Lilly leads most of the action scenes with such undeniable chutzpah that not even the overuse of deliberate pop-culture references to the 90s can derail. (Ant-Man and The Wasp perversely holds off from mentioning any time line to avoid the Infinity War question throughout).

It's a move Marvel have been too slow making, and Lilly seizes every opportunity to shine, imbuing her Hope with the fragility that's needed and the inspirational leading heroine that's been sorely lacking in the MCU for way too long.
Ant-Man and The Wasp: Film Review

Equally, the film's commitment to beefing up Douglas' role and giving Pym stakes is welcome, even if it comes at the cost of Rudd's own involvement in proceedings. IT's rare for older actors to be given such beefy roles, and Douglas (and to a lesser extent, Pfeiffer) grab them with gusto.

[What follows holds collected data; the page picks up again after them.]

(** The source has an index that reads as [configs]. *)
Definition has_index (cmd : SetupCmd) (d : Disk) (n : nat) (source : ConfigSource) (content : list byte) (configs : Configs) : Prop :=
  config_source cmd = Ret (Ok source) /\ provides_index source d n content /\ configs_from_slice content = Ok configs.

(** The parts of a run that got as far as writing: the source, the index it provided,
    the write of the index and the loop. *)
Lemma setup_run_inv cmd d n r d' n' :
  setup_run cmd (d, n) = Ret (r, (d', n')) ->
  (d' = d /\ (exists e, r = Err e) /\ forall source content configs, ~ has_index cmd d n source content configs)
  \/ exists source content configs rw d1 n1,
      has_index cmd d n source content configs
      /\ n1 = match source with Local _ => n | RemoteAt _ => S n end
      /\ write_content_to_disk content (index_path (dest_config_dir cmd)) d = Ret (rw, d1)
      /\ match rw with
         | Ok _ => efor (install_asset source (path_join (dest_config_dir cmd) (path_of GENESIS_ASSETS_DIR)))
                     (genesis_assets configs) (d1, n1) = Ret (r, (d', n'))
         | Err e => r = Err (Io e) /\ d' = d1
         end.
Proof.
  unfold setup_run, etry at 1, ebind at 1, elift, has_index. destruct (config_source cmd) as [[source|e]|] eqn:Es; [| |done].
  2: { unfold eret. intros [= <- <- <-]. left. split_and!; [done|by eauto|]. by intros ? ? ? (? & _). }
  unfold etry at 1, ebind at 1. destruct (load_config source (d, n)) as [[rc [dc nc]]|] eqn:Ec; [|done].
  apply load_config_spec in Ec as [-> Hc]. destruct rc as [content|e].
  2: { unfold eret. intros [= <- <- <-]. left. split_and!; [done|by eauto|]. intros ? c ? ([= <-] & ? & _). by apply (Hc c). }
  destruct Hc as [Hi ->]. unfold etry at 1, ebind at 1, eret at 1.
  destruct (configs_from_slice content) as [configs|e] eqn:Ej; cbn [map_err].
  2: { unfold eret. intros [= <- <- <-]. left. split_and!; [done|by eauto|]. intros ? c ? ([= <-] & Hc & Hj).
       rewrite (index_fun _ _ _ _ _ Hc Hi) in Hj. congruence. }
  unfold etry, ebind at 1, emap_err, ebind at 1, on_fst. fold (index_path (dest_config_dir cmd)).
  destruct (write_content_to_disk content _ d) as [[rw dw]|] eqn:Ew; [|done].
  intros Hr. right. exists source, content, configs, rw, dw, (match source with Local _ => n | RemoteAt _ => S n end).
  split_and!; try done. destruct rw as [[]|e]; [exact Hr|]. unfold eret in Hr. cbn in Hr. by injection Hr as <- <- <-.
Qed.

(** *** The command returns *)
Definition returns {S A} (m : eff S A) : Prop := forall s, exists a s', m s = Ret (a, s').
(** The address of the next block: the one stored offchain if it has 32 bytes and Aura
    authors, the default otherwise. *)
Definition next_address (sealing : SealingMode) (offchain_storage : option (option (list byte))) : array 32 :=
  match sealing, offchain_storage with
  | SealDefault, Some (Some stored) => default DEFAULT_SEQUENCER_ADDRESS (array_of_slice 32 stored)
  | _, _ => DEFAULT_SEQUENCER_ADDRESS
  end.

Lemma aura_address offchain :
  provider_sequencer_address (aura_sequencer_address offchain) = next_address SealDefault offchain.
Proof.
  unfold aura_sequencer_address, provider_try_from, next_address. destruct offchain as [[stored|]|]; [| |done];
    cbn [default from_option id]; [by destruct (array_of_slice 32 stored)|by rewrite array_of_slice_arr].
Qed.

Lemma differing_identifiers {IN : Inherents} {held slot_identifier} {IL : InherentsLaws held slot_identifier} :
  INHERENT_IDENTIFIER <> timestamp_identifier /\ INHERENT_IDENTIFIER <> slot_identifier /\ timestamp_identifier <> slot_identifier.
Proof. pose proof identifiers_differ as Hd. rewrite !list.NoDup_cons in Hd. set_solver. Qed.
(** ** The sequencer *)

Lemma run_createPredictionOnContract : forall h prediction currentNonce w,
  run h (createPredictionOnContract prediction) currentNonce w
  = submission h prediction currentNonce w.
Proof.
  intros h prediction currentNonce w.
  unfold createPredictionOnContract, submission, broadcast, caught, creation_failed.
  destruct currentNonce as [n|]; simpl.
  - destruct (respond h _ w) as [[e|t] w1]; simpl.
    + destruct (includes (js "nonce too low") (message e)); reflexivity.
    + destruct (respond h (TxWait t) w1) as [[e|b] w2]; simpl.
      * destruct (includes (js "nonce too low") (message e)); reflexivity.
      * reflexivity.
  - destruct (respond h GetTransactionCount w) as [[e|count] w0]; simpl.
    + destruct (includes (js "nonce too low") (message e)); reflexivity.
    + destruct (respond h _ w0) as [[e|t] w1]; simpl.
      * destruct (includes (js "nonce too low") (message e)); reflexivity.
      * destruct (respond h (TxWait t) w1) as [[e|b] w2]; simpl.
        -- destruct (includes (js "nonce too low") (message e)); reflexivity.
        -- reflexivity.
Qed.

Arguments createPredictionOnContract : simpl never.
(** * scripts/redefine.py: renaming compiler-builtin symbols with objcopy

    The script reads one positional argument, builds the command line
    [objcopy --redefine-sym x=__rustx ... path] from a fixed list of
    eighteen symbols and hands it, joined with blanks, to
    [subprocess.run(..., shell=True, check=True)].

    The development follows the script from top to bottom: the argument
    parser, the symbol list, the command, the call of [subprocess.run],
    and the status the interpreter exits with. *)

From Stdlib Require Import ZArith Ascii String List Bool Lia.
From stdpp Require Import base option list strings gmap.

Import ListNotations.

Local Open Scope Z_scope.

(** ** Python primitives used by the script *)

Module Py.

(** [sep.join(l)] *)
Definition join (sep : string) (l : list string) : string :=
  String.concat sep l.

(** [t in s] for strings: [t] occurs in [s] as a contiguous run. *)
Definition contains (s t : string) : Prop :=
  exists a b : string, s = a +:+ t +:+ b.

(** [s.endswith(t)] *)
Definition endswith (s t : string) : Prop :=
  exists a : string, s = a +:+ t.


End Py.

(** ** The symbol list and the command (lines 11 to 34) *)

Definition syms : list string :=
  [ "__addsf3";
    "__eqsf2";
    "__gesf2";
    "__lesf2";
    "__ltsf2";
    "__mulsf3";
    "__nesf2";
    "__unordsf2";
    "__adddf3";
    "__ledf2";
    "__ltdf2";
    "__muldf3";
    "__unorddf2";
    "__muloti4";
    "__multi3";
    "__udivmodti4";
    "__udivti3";
    "__umodti3" ].

(** The f-string [f'--redefine-sym {x}=__rust{x}']. *)
Definition redefine_flag (x : string) : string :=
  "--redefine-sym " +:+ x +:+ "=__rust" +:+ x.

Definition objcopy_args : list string := map redefine_flag syms.

(** [cmd = ['objcopy'] + objcopy_args + [args.path]] *)
Definition cmd (path : string) : list string :=
  ["objcopy"] ++ objcopy_args ++ [path].

(** [' '.join(cmd)], the argument of [subprocess.run]. *)
Definition cmd_line (path : string) : string := Py.join " " (cmd path).

(** *** The rename table as the specification words it

    A sequence of pairs (original, renamed); the renamed name is the
    original one with the fixed prefix put in front, and a table entry is
    rendered as the flag [--redefine-sym <original>=<renamed>]. *)

Definition rename_prefix : string := "__rust".

Definition rename_table : list (string * string) :=
  map (fun x => (x, rename_prefix +:+ x)) syms.

Definition flag_of_entry (e : string * string) : string :=
  "--redefine-sym " +:+ fst e +:+ "=" +:+ snd e.

(** ** The argument parser (lines 6 to 9)

    [argparse.ArgumentParser()] with the single positional [path]; the
    parser keeps its default help option [-h], [--help], its default
    prefix character [-] and the abbreviation of long options.  The
    model follows [argparse.py] of Python 3.11 for this parser.  The
    command line is [sys.argv[1:]], a list of strings; a string is taken
    character by character, with character codes below 256. *)

Module Argparse.

(** [c in s], for a character [c]. *)
Definition has_char (c : ascii) (s : string) : bool :=
  existsb (Ascii.eqb c) (list_ascii_of_string s).

(** [s.split(c, 1)] when [c] occurs in [s]: the text before the first
    [c] and the text after it. *)
Fixpoint split1 (c : ascii) (s : string) : option (string * string) :=
  match s with
  | "" => None
  | String x s' =>
      if Ascii.eqb x c then Some ("", s')
      else match split1 c s' with
           | Some (a, b) => Some (String x a, b)
           | None => None
           end
  end.

Definition str_in (x : string) (l : list string) : bool :=
  existsb (String.eqb x) l.

(** The regular expression [^-\d+$|^-\d*\.\d+$] of
    [_negative_number_matcher]; [$] also matches before a final
    newline. *)
Definition is_digit (c : ascii) : bool :=
  (48 <=? nat_of_ascii c)%nat && (nat_of_ascii c <=? 57)%nat.

Definition at_end (s : string) : bool :=
  String.eqb s "" || String.eqb s (String "010" "").

Fixpoint digits_to_end (s : string) : bool :=
  match s with
  | "" => false
  | String c s' => is_digit c && (at_end s' || digits_to_end s')
  end.

Fixpoint fraction_to_end (s : string) : bool :=
  match s with
  | "" => false
  | String c s' =>
      if Ascii.eqb c "." then digits_to_end s'
      else is_digit c && fraction_to_end s'
  end.

Definition negative_number (s : string) : bool :=
  match s with
  | "" => false
  | String c s' =>
      Ascii.eqb c "-" && (digits_to_end s' || fraction_to_end s')
  end.

(** The option strings of the parser: those of the help action, the only
    optional action there is. *)
Definition option_string_actions : list string := ["-h"; "--help"].

(** What [_parse_optional] returns for a word: [None] (the word is
    meant as a positional), a tuple with the help action, or a tuple
    without action (it looks like an option and is none of the
    parser). *)
Inductive option_tuple : Type :=
| Positional
| HelpOption (option_string : string) (explicit_arg : option string)
| UnknownOption.

(** [_get_option_tuples], called on a word of two characters or more
    that starts with [-]: abbreviations of a long option, and a short
    option written together with its argument. *)
Definition get_option_tuples (option_string : string) : list option_tuple :=
  match option_string with
  | String c0 (String c1 rest) =>
      if Ascii.eqb c1 "-" then
        let '(option_prefix, explicit_arg) :=
          match split1 "=" option_string with
          | Some (p, e) => (p, Some e)
          | None => (option_string, None)
          end in
        flat_map
          (fun o => if String.prefix option_prefix o
                    then [HelpOption o explicit_arg] else [])
          option_string_actions
      else
        let short_option_prefix := String c0 (String c1 "") in
        let short_explicit_arg := rest in
        flat_map
          (fun o => if String.eqb o short_option_prefix
                    then [HelpOption o (Some short_explicit_arg)]
                    else if String.prefix option_string o
                         then [HelpOption o None] else [])
          option_string_actions
  | _ => []
  end.
(** X27.  [Funcname##ToRow] applies the operation between every row of the
    [M] x [N] row-major matrix and the row vector [b]: entry [(r, c)] of
    the result is [a[r * N + c] op b[c]], whatever the operation is.  The
    function in place, called on [a] itself, computes the same buffer. *)
Theorem BroadcastToRow_rows {T : Type} (op : T -> T -> T) (M N : Z)
    (a b y : list T) :
  0 <= M -> 0 <= N ->
  M * N <= Z.of_nat (length a) ->
  (1 <= M -> N <= Z.of_nat (length b)) ->
  M * N <= Z.of_nat (length y) ->
  (exists y',
     BroadcastToRow op M N a b y = Some y' /\
     length y' = length y /\
     (forall r c, 0 <= r < M -> 0 <= c < N ->
        exists u v,
          load a (r * N + c) = Some u /\ load b c = Some v /\
          load y' (r * N + c) = Some (op u v)) /\
     (forall k, M * N <= k -> load y' k = load y k)) /\
  BroadcastToRow_inplace op M N b a = BroadcastToRow op M N a b a.
Proof.
  intros HM HN Ha Hb Hy.
  set (F := fun k : Z =>
    u ← load a k; v ← load b (k `mod` N); Some (op u v)).
  assert (HF : forall i j, 0 <= i < N -> 0 <= j < M ->
    F (i + j * N) = (u ← load a (i + j * N); v ← load b i; Some (op u v))
    /\ is_Some (F (i + j * N))).
  { intros i j Hi Hj. unfold F.
    rewrite Z.add_comm, flat_mod by done.
    destruct (load_in_range a (j * N + i) ltac:(nia)) as [u ->].
    destruct (load_in_range b i ltac:(lia)) as [v ->]. simpl. eauto. }
  assert (Hrow : forall y0, M * N <= Z.of_nat (length y0) ->
    exists y',
      BroadcastToRow op M N a b y0 = Some y' /\
      length y' = length y0 /\
      (forall k, 0 <= k < N * M -> load y' k = F k) /\
      (forall k, N * M <= k -> load y' k = load y0 k)).
  { intros y0 Hy0. apply assign_values; [done|done|lia|].
    intros i j z Hi Hj _ _. unfold EigenArrayMap.
    destruct (HF i j Hi Hj) as [-> ?]. done. }
  split.
  - destruct (Hrow y Hy) as (y' & Hy' & Hlen & Hdone & Hrest).
    exists y'. split; [done|]. split; [done|]. split.
    + intros r c Hr Hc. specialize (Hdone (r * N + c) ltac:(nia)).
      unfold F in Hdone. rewrite flat_mod in Hdone by done.
      destruct (load a (r * N + c)) as [u|] eqn:Hu.
      2: { destruct (load_in_range a (r * N + c) ltac:(nia)); congruence. }
      destruct (load b c) as [v|] eqn:Hv.
      2: { destruct (load_in_range b c ltac:(lia)); congruence. }
      by exists u, v.
    + intros k Hk. apply Hrest. lia.
  - destruct (Hrow a Ha) as (y' & -> & Hlen3 & Hdone3 & Hrest3).
    destruct (assign_values N M
      (fun i j y =>
         y_ij ← EigenArrayMap y N M i j; x_i ← load b i;
         Some (op y_ij x_i)) F a) as (y'' & Hy'' & Hlen'' & Hdone'' & Hrest'');
      [done|done|lia| |].
    { intros i j z Hi Hj Hlz Hz. unfold EigenArrayMap.
      rewrite Hz by lia. destruct (HF i j Hi Hj) as [-> ?]. done. }
    unfold BroadcastToRow_inplace. rewrite Hy''. f_equal.
    clear -Hlen'' Hdone'' Hrest'' Hlen3 Hdone3 Hrest3.
    apply list_eq. intros n.
    assert (Hl : forall (l : list T) k, 0 <= k -> load l k = l !! Z.to_nat k).
    { intros l k Hk. unfold load. by destruct (Z.leb_spec 0 k); [|lia]. }
    rewrite <- (Nat2Z.id n), <- !Hl by lia.
    destruct (Z.lt_ge_cases (Z.of_nat n) (N * M)).
    + rewrite Hdone'', Hdone3 by lia. done.
    + rewrite Hrest'', Hrest3 by lia. done.
Qed.

Lemma BroadcastToRow_rows_witness :
  exists y',
    BroadcastToRow Z.sub 2 3 [10; 20; 30; 40; 50; 60] [1; 2; 3]
      (replicate 7 0) = Some y' /\
    load y' 4 = Some 48 /\ load y' 6 = Some 0.
Proof.
  destruct (BroadcastToRow_rows Z.sub 2 3 [10; 20; 30; 40; 50; 60] [1; 2; 3]
              (replicate 7 0))
    as [(y' & Hy' & _ & Hrows & Hrest) _]; [simpl; lia..|].
  exists y'. split; [exact Hy'|].
  destruct (Hrows 1 1 ltac:(lia) ltac:(lia)) as (u & v & Hu & Hv & H4).
  injection Hu as <-. injection Hv as <-.
  split; [exact H4|]. apply (Hrest 6). lia.
Defined.

(** X28.  [Funcname##ToCol] applies the operation between every column of
    the [M] x [N] row-major matrix and the column vector [x] of [M]
    elements: entry [(r, c)] becomes [y[r * N + c] op x[r]]. *)
Theorem BroadcastToCol_columns {T : Type} (op : T -> T -> T) (M N : Z)
    (x y : list T) :
  0 <= M -> 0 <= N ->
  (1 <= N -> M <= Z.of_nat (length x)) ->
  M * N <= Z.of_nat (length y) ->
  exists y',
    BroadcastToCol op M N x y = Some y' /\
    length y' = length y /\
    (forall r c, 0 <= r < M -> 0 <= c < N ->
       exists u v,
         load y (r * N + c) = Some u /\ load x r = Some v /\
         load y' (r * N + c) = Some (op u v)) /\
    (forall k, M * N <= k -> load y' k = load y k).
Proof.
  intros HM HN Hx Hy.
  set (F := fun k : Z =>
    u ← load y k; v ← load x (k `div` N); Some (op u v)).
  destruct (assign_values N M
    (fun i j y =>
       y_ij ← EigenArrayMap y N M i j; x_j ← load x j; Some (op y_ij x_j))
    F y) as (y' & Hy' & Hlen & Hdone & Hrest); [done|done|lia| |].
  { intros i j z Hi Hj Hlz Hz. unfold EigenArrayMap, F.
    rewrite Hz by lia.
    rewrite (Z.add_comm i), flat_div by done.
    destruct (load_in_range y (j * N + i) ltac:(nia)) as [u ->].
    destruct (load_in_range x j ltac:(lia)) as [v ->]. simpl. eauto. }
  exists y'. split; [done|]. split; [done|]. split.
  - intros r c Hr Hc. specialize (Hdone (r * N + c) ltac:(nia)).
    unfold F in Hdone. rewrite flat_div in Hdone by done.
    destruct (load y (r * N + c)) as [u|] eqn:Hu.
    2: { destruct (load_in_range y (r * N + c) ltac:(nia)); congruence. }
    destruct (load x r) as [v|] eqn:Hv.
    2: { destruct (load_in_range x r ltac:(lia)); congruence. }
    by exists u, v.
  - intros k Hk. apply Hrest. lia.
Qed.

Lemma BroadcastToCol_columns_witness :
  exists y',
    BroadcastToCol Z.add 2 3 [100; 200] [1; 2; 3; 4; 5; 6; 7] = Some y' /\
    load y' 4 = Some 205 /\ load y' 6 = Some 7.
Proof.
  destruct (BroadcastToCol_columns Z.add 2 3 [100; 200] [1; 2; 3; 4; 5; 6; 7])
    as (y' & Hy' & _ & Hcols & Hrest); [simpl; lia..|].
  exists y'. split; [exact Hy'|].
  destruct (Hcols 1 1 ltac:(lia) ltac:(lia)) as (u & v & Hu & Hv & H4).
  injection Hu as <-. injection Hv as <-.
  split; [exact H4|]. apply (Hrest 6). lia.
Defined.
(** * StepWize task backend: the task mutation and AI history engine

    A shallow embedding of [src/main.py] (the FastAPI handlers of the task
    collection) and of the part of [src/schemas.py] they rely on.

    - Python values are an inductive type [value]; a [dict] is the ordered
      list of its items, as Python and BSON keep them; a [str] is held as
      its UTF-8 encoding, and counted and cut by characters.
    - The case table of [str.lower] belongs to the interpreter's Unicode
      database: it is a parameter ([Unicode]) of everything that lower-cases.
    - An uncaught Python or driver exception and [HTTPException] are the two
      ways a handler fails; a handler is a function from the task collection
      to an outcome and the collection it leaves behind.
    - The task collection is a finite map from ObjectId to document.
    - [datetime.now] and the ObjectId generator are inputs of the handlers. *)

From Stdlib Require Import ZArith Lia Ascii String List Bool.
From stdpp Require Import base option list gmap strings.

Local Set Warnings "-register-all".
Local Open Scope string_scope.
Local Open Scope Z_scope.

(** ** Python values *)

Module Py.

(** The values that occur in task documents.  A [datetime] is represented by
    its ISO-8601 text (what [isoformat()] returns), an [ObjectId] by the
    hexadecimal text of its bytes (what [str()] returns). *)
Inductive value : Type :=
| VNone
| VBool (b : bool)
| VInt (n : Z)
| VStr (s : string)
| VDatetime (iso : string)
| VObjectId (hex : string)
| VList (l : list value)
| VDict (d : list (string * value)).

Abbreviation dict := (list (string * value)).

(** [HTTPException(status_code, detail)], or any other exception, which the
    handlers never catch (TypeError, IndexError, KeyError, AttributeError, a
    driver error): the framework answers those with status 500. *)
Inductive exn : Type :=
| HTTPException (status_code : Z) (detail : string)
| Uncaught.

Inductive result (A : Type) : Type :=
| Ok (a : A)
| Raise (e : exn).
Arguments Ok {A} a.
Arguments Raise {A} e.

Definition rbind {A B} (r : result A) (k : A -> result B) : result B :=
  match r with
  | Ok a => k a
  | Raise e => Raise e
  end.

Notation "'let*' x := r 'in' k" := (rbind r (fun x => k))
  (at level 10, x name, r at level 200, k at level 200).

(** *** dict *)

(** [d.get(k)] *)
Fixpoint dict_get (k : string) (d : dict) : option value :=
  match d with
  | [] => None
  | (k', v) :: d' => if String.eqb k k' then Some v else dict_get k d'
  end.

(** [d.get(k, default)] *)
Definition get (d : dict) (k : string) (default : value) : value :=
  match dict_get k d with
  | Some v => v
  | None => default
  end.

(** [k in d] *)
Definition contains_key (k : string) (d : dict) : bool :=
  match dict_get k d with
  | Some _ => true
  | None => false
  end.

(** [d[k] = v]: an existing key keeps its place, a new one goes last. *)
Fixpoint dict_set (k : string) (v : value) (d : dict) : dict :=
  match d with
  | [] => [(k, v)]
  | (k', v') :: d' =>
      if String.eqb k k' then (k, v) :: d' else (k', v') :: dict_set k v d'
  end.

(** [d.update(other)], also [{**d, **other}] *)
Definition dict_update (d other : dict) : dict :=
  fold_left (fun acc kv => dict_set (fst kv) (snd kv) acc) other d.

(** [d.pop(k, None)]: the value removed (if any) and what is left. *)
Fixpoint dict_pop (k : string) (d : dict) : option value * dict :=
  match d with
  | [] => (None, [])
  | (k', v) :: d' =>
      if String.eqb k k' then (Some v, d')
      else let '(r, d'') := dict_pop k d' in (r, (k', v) :: d'')
  end.

(** *** Truth value, len, int *)

(** A [str] is a sequence of Unicode characters.  It is represented by its
    UTF-8 encoding, one [ascii] per byte, which is what the string literals
    of this file hold and what BSON stores.  A character starts at every
    byte that is not a continuation byte (0x80 to 0xBF). *)
Definition is_continuation (a : ascii) : bool :=
  let n := nat_of_ascii a in (128 <=? n)%nat && (n <=? 191)%nat.

(** [len(s)] of a [str]: its number of characters. *)
Fixpoint str_len (s : string) : nat :=
  match s with
  | EmptyString => 0%nat
  | String a s' => if is_continuation a then str_len s' else S (str_len s')
  end.

(** [bool(v)], what [not v] and [if v] test. *)
Definition truthy (v : value) : bool :=
  match v with
  | VNone => false
  | VBool b => b
  | VInt n => negb (n =? 0)
  | VStr s => negb (String.eqb s "")
  | VDatetime _ => true
  | VObjectId _ => true
  | VList l => match l with [] => false | _ => true end
  | VDict d => match d with [] => false | _ => true end
  end.

(** [len(v)] *)
Definition len (v : value) : result Z :=
  match v with
  | VStr s => Ok (Z.of_nat (str_len s))
  | VList l => Ok (Z.of_nat (length l))
  | VDict d => Ok (Z.of_nat (length d))
  | _ => Raise Uncaught
  end.

(** The integer an arithmetic operand or a comparison with an int stands for:
    [bool] is a subclass of [int]. *)
Definition as_int (v : value) : result Z :=
  match v with
  | VInt n => Ok n
  | VBool b => Ok (if b then 1 else 0)
  | _ => Raise Uncaught
  end.

(** *** list *)

(** [l[i]]: a negative index counts from the end, IndexError outside. *)
Definition getitem (l : list value) (i : Z) : result value :=
  let n := Z.of_nat (length l) in
  let j := if i <? 0 then i + n else i in
  if (0 <=? j) && (j <? n) then
    match l !! Z.to_nat j with
    | Some v => Ok v
    | None => Raise Uncaught
    end
  else Raise Uncaught.

(** [l[i] = v], with the same positions as [l[i]]. *)
Definition setitem (l : list value) (i : Z) (v : value) : result (list value) :=
  let n := Z.of_nat (length l) in
  let j := if i <? 0 then i + n else i in
  if (0 <=? j) && (j <? n) then Ok (<[Z.to_nat j := v]> l)
  else Raise Uncaught.

(** [l[:stop]]: a negative stop counts from the end; never an error. *)
Definition slice_to (l : list value) (stop : Z) : list value :=
  let n := Z.of_nat (length l) in
  let j := if stop <? 0 then Z.max 0 (stop + n) else stop in
  take (Z.to_nat j) l.

(** *** str

    Equality, concatenation, [startswith] and [in] are the same on the
    encoding as on the characters; [len], the slice and [strip] go by
    characters. *)

(** [s.lower()] follows the case mappings of the Unicode database the
    interpreter was built with (there "I" becomes "i", U+0130 becomes "i"
    and U+0307, the Kelvin sign becomes "k").  That table is not among the
    sources, so whatever lower-cases takes it as a parameter. *)
Class Unicode : Type := { lower : string -> string }.

(** [s.startswith(p)] *)
Fixpoint startswith (p s : string) : bool :=
  match p, s with
  | EmptyString, _ => true
  | String a p', String b s' => Ascii.eqb a b && startswith p' s'
  | String _ _, EmptyString => false
  end.

(** [p in s] *)
Fixpoint str_in (p s : string) : bool :=
  startswith p s ||
  match s with
  | EmptyString => false
  | String _ s' => str_in p s'
  end.

(** [s[:n]] for [n >= 0]: the first [n] characters, each with its
    continuation bytes. *)
Fixpoint str_take (n : nat) (s : string) : string :=
  match s with
  | EmptyString => EmptyString
  | String a s' =>
      if is_continuation a then String a (str_take n s')
      else match n with
           | O => EmptyString
           | S n' => String a (str_take n' s')
           end
  end.

Definition chr (n : nat) : ascii := ascii_of_nat n.

Definition utf8 (bytes : list nat) : string :=
  fold_right (fun n s => String (chr n) s) EmptyString bytes.

(** The characters [str.strip()] removes, those [str.isspace] holds of, in
    UTF-8: U+0009 to U+000D, U+001C to U+001F, the space, U+0085, U+00A0,
    U+1680, U+2000 to U+200A, U+2028, U+2029, U+202F, U+205F and U+3000. *)
Definition spaces : list string :=
  map utf8
    [[9]; [10]; [11]; [12]; [13]; [28]; [29]; [30]; [31]; [32];
     [194; 133]; [194; 160]; [225; 154; 128];
     [226; 128; 128]; [226; 128; 129]; [226; 128; 130]; [226; 128; 131];
     [226; 128; 132]; [226; 128; 133]; [226; 128; 134]; [226; 128; 135];
     [226; 128; 136]; [226; 128; 137]; [226; 128; 138];
     [226; 128; 168]; [226; 128; 169]; [226; 128; 175]; [226; 129; 159];
     [227; 128; 128]]%nat.

(** [s] without the prefix [p], when it starts with it. *)
Fixpoint without_prefix (p s : string) : option string :=
  match p, s with
  | EmptyString, _ => Some s
  | String a p', String b s' =>
      if Ascii.eqb a b then without_prefix p' s' else None
  | String _ _, EmptyString => None
  end.

(** [s] without its first character, when that is white space. *)
Definition after_space (s : string) : option string :=
  fold_right (fun w r => match without_prefix w s with
                         | Some s' => Some s'
                         | None => r
                         end) None spaces.

Fixpoint lstrip_from (fuel : nat) (s : string) : string :=
  match fuel with
  | O => s
  | S fuel' =>
      match after_space s with
      | Some s' => lstrip_from fuel' s'
      | None => s
      end
  end.

(** [s.lstrip()]; every step removes at least one byte. *)
Definition lstrip (s : string) : string := lstrip_from (String.length s) s.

If Ant-Man and The Wasp is guilty of anything, it's that its central self-contained plot is entangled in sci-fi bunkum (one character even remarks that they're just throwing Quantum in front of everything) and feels slighter than anything proffered up before.
Ant-Man and The Wasp: Film Review

Sure, Ant-Man and The Wasp is solid enough, popcorn fare, gleefully executed by all and with crisp action sequences, but its charm only goes skin deep to feeling you're invested in the stakes. (And, whisper it, parts of it feel like a repetition of the origin story of the first in terms of antagonists, some action sequences.) It's slight, knockabout cinema, that shrinks its hero to a supporting role, but does wonders for female representation in a franchise that's been woefully short of taking the lead.

Marvel need to handle Scott Lang carefully in future, because otherwise, they risk turning Ant-Man into the minute character of its namesake - and that genuinely would be a crying shame.